### Try it
Report every line of the records beneath this task that holds the string "value".

### Supplied material
(** ** Documents that do not materialise *)

(** X23. [Decode] accepts any bytes; the failure comes at the first
    access, as a panic and never as an error.  Materialising panics
    exactly when the field map is still to be decoded from bytes that the
    codec does not decode, or decodes to a map that does not normalise
    (normalising a map gives a map: the panic for a result that is not a
    map is never reached); and then [Has], [Get], [Set], [ObjectId],
    [ExpiresAt], [TTL] and [Validate] panic, and [SetAll] unless it is
    given no entry. *)
Theorem materialisation_failure (codec : Codec) (d : Document) :
  (mustInitFields codec d = Panic <->
   fields d = None /\
   exists b, msg d = Some b /\
             forall decoded y, unmarshal codec b = Ok decoded ->
                               Normalize (VMapSI decoded) <> Ok y) /\
  (forall e, mustInitFields codec d <> Err e) /\
  (mustInitFields codec d = Panic ->
   forall name value libs now,
     Has codec name d = Panic /\
     Get codec name d = Panic /\
     Set_ codec name value d = Panic /\
     ObjectId codec d = Panic /\
     ExpiresAt codec d = Panic /\
     TTL codec libs now d = Panic /\
     Validate codec libs d = Panic /\
     (forall rest, SetAll codec ((name, value) :: rest) d = Panic) /\
     SetAll codec [] d = Ok d).
Proof.
  split; [|split].
  - unfold mustInitFields, initFields. split.
    + intro H. destruct (fields d) as [m|]; [discriminate H|].
      split; [reflexivity|].
      destruct (msg d) as [b|]; [|discriminate H].
      exists b. split; [reflexivity|]. intros decoded y Eu En.
      rewrite Eu in H. unfold VMapSI in En, H.
      rewrite Normalize_map in En, H.
      change (negb (Kind_eqb (KindOf TString) KString)) with false in En, H.
      cbv iota in En, H.
      destruct (mapLoop Normalize decoded []) as [m'|e|];
        try discriminate En.
      discriminate H.
    + intros [Hf [b [Hm Hno]]]. rewrite Hf, Hm.
      destruct (unmarshal codec b) as [decoded|e|] eqn:Eu; try reflexivity.
      destruct (Normalize (VMapSI decoded)) as [y|e|] eqn:En; try reflexivity.
      exfalso. exact (Hno decoded y eq_refl En).
  - intros e H. unfold mustInitFields in H.
    destruct (initFields codec d); discriminate H.
  - intros Hp name value libs now.
    assert (HG : Get codec name d = Panic)
      by (unfold Get; rewrite Hp; reflexivity).
    assert (HGo : Get codec ObjectIdField d = Panic)
      by (unfold Get; rewrite Hp; reflexivity).
    assert (HGe : Get codec ExpiresAtField d = Panic)
      by (unfold Get; rewrite Hp; reflexivity).
    assert (HS : Set_ codec name value d = Panic)
      by (unfold Set_; rewrite Hp; reflexivity).
    repeat split.
    + unfold Has. rewrite Hp. reflexivity.
    + exact HG.
    + exact HS.
    + unfold ObjectId. rewrite HGo. reflexivity.
    + unfold ExpiresAt. rewrite HGe. reflexivity.
    + unfold TTL, ExpiresAt. rewrite HGe. reflexivity.
    + unfold Validate, ObjectId. rewrite HGo. reflexivity.
    + intro rest. cbn [SetAll]. rewrite HS. reflexivity.
Qed.
(** X24: Stopping an audit closes its database twice: the request to stop
    first closes the audit it finds under the name, and only when that
    returned does it call [remove_audit], which closes it again before it
    takes it out of the dictionary.  When the first [close] raises, the
    audit stays registered. *)
Theorem stop_audit_closes_twice message n audit m :
  message_type message = MSG_TYPE_CONTROL →
  message_code message = MSG_CONTROL_STOP_AUDIT →
  audit_name message = Some n → n ≠ "" →
  audits m !! n = Some audit →
  let m' := (dispatch_msg message m).2 in
  match (audit_close audit m).1 with
  | Ok _ =>
      audits m' = delete n (audits m) ∧
      trail m' = trail m ++
                 [Compacted (name audit); DbClosed (name audit);
                  ReleasedSlots n;
                  Compacted (name audit); DbClosed (name audit);
                  CacheCleaned n]
  | Raise e =>
      (dispatch_msg message m).1 = Raise e ∧
      audits m' = audits m ∧
      trail m' = trail m ++ [Compacted (name audit); DbClosed (name audit)]
  end.
Proof.
  intros Hty Hcode Hname Hn Hlook. simpl.
  unfold AuditRegistry.dispatch_msg. rewrite Hty, Hcode, Hname.
  apply String.eqb_neq in Hn. simpl. rewrite Hn.
  unfold bind, get_audit. rewrite Hlook.
  pose proof (audit_close_state audit m) as Hclose.
  destruct (audit_close audit m) as [[[]|e] m1]; simpl in *; subst m1;
    [| done].
  pose proof (remove_audit_state n
                (mkRegistry (audits m)
                   (trail m ++ [Compacted (name audit);
                                DbClosed (name audit)]))) as Hremove.
  destruct (remove_audit n _) as [[[]|e] m2]; simpl in *; subst m2;
    simpl; rewrite Hlook, <- !app_assoc; done.
Qed.

Lemma bind_state {S A B} (c : ST S A) (k : A → ST S B) s :
  (bind c k s).2
  = match (c s).1 with
    | Ok x => (k x (c s).2).2
    | Raise _ => (c s).2
    end.
Proof. unfold bind. by destruct (c s) as [[x|e] s']. Qed.

Lemma get_audit_state audit_name m : (get_audit audit_name m).2 = m.
Proof. unfold get_audit. by destruct (audits m !! audit_name). Qed.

### Result of the exercise
   forall name value libs now,
     Set_ codec name value d = Panic /\
     (forall rest, SetAll codec ((name, value) :: rest) d = Panic) /\
  - intros Hp name value libs now.
    assert (HS : Set_ codec name value d = Panic)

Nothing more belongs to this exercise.